### PROBLEM REQUIREMENTS
Beginning with the first line, transcribe the entries below exactly through the line containing "- apply P_ext, mptNode_ind'.", inclusive.
*** INFORMATION PROVIDED ***
(* ===== verification/Trie.v ===== *)
(** * The Merkle Patricia trie: [pkg/statetrie/arena.go] and the node encoding of
    [pkg/statetrie/state_trie.go]

    Nodes are an inductive type; the arena counts the nodes allocated and panics
    when its capacity is exhausted. The byte area of the arena only hands out
    slices that are never written again, so nibbles and values are modelled by
    value. *)

From S2P Require Import Prelude Uint256 Keccak Mpt StateTrie.

(** ** Nodes *)

#[local] Set Warnings "-register-all".

Inductive mptNode :=
  | mptLeaf (nibbles value : bytes)
  | mptExt (nibbles : bytes) (child : mptNode)
  | mptBranch (children : list (option mptNode)) (value : bytes).

(** Induction through the list of children. *)
Section mptNode_ind.
  Context (P : mptNode -> Prop).
  Context (P_leaf : forall nib v, P (mptLeaf nib v)).
  Context (P_ext : forall nib c, P c -> P (mptExt nib c)).
  Context (P_branch : forall ch v, (forall i c, ch !! i = Some (Some c) -> P c) -> P (mptBranch ch v)).

Fixpoint mptNode_ind' (n : mptNode) : P n.
Proof.
  destruct n as [nib v|nib c|ch v].
  - apply P_leaf.
  - apply P_ext, mptNode_ind'.
  - apply P_branch. induction ch as [|[c|] ch IH]; intros [|i] c' E; try discriminate E; cbn in E.
    + injection E as <-. apply mptNode_ind'.
    + exact (IH i c' E).
    + exact (IH i c' E).
Defined.
End mptNode_ind.

(** ** The arena *)

Record mptArena := Arena { node_cap : Z; nodeCount : Z }.

Definition arenaM (A : Type) : Type := mptArena -> outcome Empty_set (A * mptArena).

#[export] Instance arenaM_ret : MRet arenaM := fun A x a => Ok (x, a).
#[export] Instance arenaM_bind : MBind arenaM := fun A B f m a =>
  match m a with
  | Ok (x, a') => f x a'
  | Err e => Err e
  | Panic => Panic
  | OutOfFuel => OutOfFuel
  end.

Definition ensureNodes (a : mptArena) (n : Z) : mptArena := Arena (Z.max (node_cap a) n) (nodeCount a).
Definition reset (a : mptArena) : mptArena := Arena (node_cap a) 0.

(** The node returned is blank; its fields are written by the caller. *)
Definition allocNode : arenaM unit := fun a =>
  if node_cap a <=? nodeCount a then Panic else Ok (tt, Arena (node_cap a) (nodeCount a + 1)).

(** [br.children[i] = c], and the index check of the array. *)
Definition set_child (ch : list (option mptNode)) (i : Z) (c : mptNode) : arenaM (list (option mptNode)) :=
  fun a => if (0 <=? i) && (i <? 16) then Ok (<[Z.to_nat i := Some c]> ch, a) else Panic.

Definition newLeaf (key value : bytes) : arenaM mptNode := _ ← allocNode; mret (mptLeaf key value).
Definition newExt (key : bytes) (child : mptNode) : arenaM mptNode := _ ← allocNode; mret (mptExt key child).

(** ** Insertion *)

Fixpoint commonPrefix (a b : bytes) : nat :=
  match a, b with
  | x :: a, y :: b => if x =? y then S (commonPrefix a b) else 0%nat
  | _, _ => 0%nat
  end.

Definition splitToBranch (oldRest oldVal : bytes) (oldNode : option mptNode) (newRest newVal : bytes) :
  arenaM mptNode :=
  _ ← allocNode;
  let ch := replicate 16 None in
  '(ch, val) ← match oldRest with
               | [] => mret (ch, oldVal)
               | o :: rest =>
                   n ← match oldNode with Some n => mret n | None => newLeaf rest oldVal end;
                   ch ← set_child ch o n;
                   mret (ch, [])
               end;
  match newRest with
  | [] => mret (mptBranch ch newVal)
  | k :: rest =>
      n ← newLeaf rest newVal;
      ch ← set_child ch k n;
      mret (mptBranch ch val)
  end.

Definition insertLeaf (nibbles oldVal key value : bytes) : arenaM mptNode :=
  if bool_decide (nibbles = key) then mret (mptLeaf nibbles value)
  else
    let cp := commonPrefix nibbles key in
    br ← splitToBranch (drop cp nibbles) oldVal None (drop cp key) value;
    if (0 <? cp)%nat then newExt (take cp nibbles) br else mret br.

(** The part of [insertExt] where the key leaves the extension's path. *)
Definition insertExt_split (nibbles : bytes) (oldChild : mptNode) (key value : bytes) : arenaM mptNode :=
  let cp := commonPrefix nibbles key in
  let oldRest := drop cp nibbles in
  oldNode ← (if (length oldRest =? 1)%nat then mret oldChild else newExt (drop 1 oldRest) oldChild);
  br ← splitToBranch oldRest [] (Some oldNode) (drop cp key) value;
  if (0 <? cp)%nat then newExt (take cp nibbles) br else mret br.

(** [f] applied to the child at index [i]. *)
Definition update_child (f : option mptNode -> arenaM mptNode) :=
  fix go (ch : list (option mptNode)) (i : nat) : arenaM (list (option mptNode)) :=
    match ch, i with
    | [], _ => fun _ => Panic
    | c :: ch, O => c ← f c; mret (Some c :: ch)
    | c :: ch, S i => ch ← go ch i; mret (c :: ch)
    end.

Fixpoint insertNode (n : mptNode) (key value : bytes) {struct n} : arenaM mptNode :=
  match n with
  | mptLeaf nibbles oldVal => insertLeaf nibbles oldVal key value
  | mptExt nibbles child =>
      let cp := commonPrefix nibbles key in
      if (cp =? length nibbles)%nat then
        c ← insertNode child (drop cp key) value; mret (mptExt nibbles c)
      else insertExt_split nibbles child key value
  | mptBranch children v =>
      match key with
      | [] => mret (mptBranch children value)
      | k :: rest =>
          ch ← update_child (fun c => match c with
                                      | None => newLeaf rest value
                                      | Some c => insertNode c rest value
                                      end) children (Z.to_nat k);
          mret (mptBranch ch v)
      end
  end.

(** [insertNode] on a possibly nil root. *)
Definition insertRoot (n : option mptNode) (key value : bytes) : arenaM mptNode :=
  match n with None => newLeaf key value | Some n => insertNode n key value end.

(** ** Encoding *)

Fixpoint encodeNode (n : mptNode) : bytes :=
  match n with
  | mptLeaf nibbles value => MptEncodeLeaf nibbles value
  | mptExt nibbles child => MptEncodeExtension nibbles (encodeNode child)
  | mptBranch children value =>
      MptEncodeBranch (map (fun c => match c with Some c => Some (encodeNode c) | None => None end) children) value
  end.

Definition hashRoot (n : option mptNode) : bytes :=
  match n with None => emptyRoot | Some n => Keccak256 (encodeNode n) end.

Definition hashToNibbles (h : bytes) : bytes :=
  concat (map (fun b => [Z.shiftr b 4; Z.land b 0x0f]) h).

Definition addrKey (addr : Uint256) : bytes :=
  hashToNibbles (Keccak256 (slice (BytesBE (normalizeAddr addr)) 12 32)).

(** ** Reading a trie: the reference the insertion is specified against *)

(** [d] where there is no child. *)
Definition with_child {A} (f : mptNode -> A) (d : A) :=
  fix go (ch : list (option mptNode)) (i : nat) : A :=
    match ch, i with
    | [], _ => d
    | Some c :: _, O => f c
    | None :: _, O => d
    | _ :: ch, S i => go ch i
    end.

Fixpoint strip (p key : bytes) : option bytes :=
  match p, key with
  | [], _ => Some key
  | x :: p, y :: key => if x =? y then strip p key else None
  | _ :: _, [] => None
  end.

Fixpoint tget (n : mptNode) (key : bytes) : option bytes :=
  match n with
  | mptLeaf nibbles v => if bool_decide (nibbles = key) then Some v else None
  | mptExt nibbles c =>
      match strip nibbles key with Some rest => tget c rest | None => None end
  | mptBranch ch v =>
      match key with
      | [] => match v with [] => None | _ => Some v end
      | k :: rest => with_child (fun c => tget c rest) None ch (Z.to_nat k)
      end
  end.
*** End of INFORMATION PROVIDED ***
### TASK SOLUTION
(* ===== verification/Trie.v ===== *)
(** * The Merkle Patricia trie: [pkg/statetrie/arena.go] and the node encoding of
    [pkg/statetrie/state_trie.go]

    Nodes are an inductive type; the arena counts the nodes allocated and panics
    when its capacity is exhausted. The byte area of the arena only hands out
    slices that are never written again, so nibbles and values are modelled by
    value. *)

From S2P Require Import Prelude Uint256 Keccak Mpt StateTrie.

(** ** Nodes *)

#[local] Set Warnings "-register-all".

Inductive mptNode :=
  | mptLeaf (nibbles value : bytes)
  | mptExt (nibbles : bytes) (child : mptNode)
  | mptBranch (children : list (option mptNode)) (value : bytes).

(** Induction through the list of children. *)
Section mptNode_ind.
  Context (P : mptNode -> Prop).
  Context (P_leaf : forall nib v, P (mptLeaf nib v)).
  Context (P_ext : forall nib c, P c -> P (mptExt nib c)).
  Context (P_branch : forall ch v, (forall i c, ch !! i = Some (Some c) -> P c) -> P (mptBranch ch v)).

Fixpoint mptNode_ind' (n : mptNode) : P n.
Proof.
  destruct n as [nib v|nib c|ch v].
  - apply P_leaf.
  - apply P_ext, mptNode_ind'.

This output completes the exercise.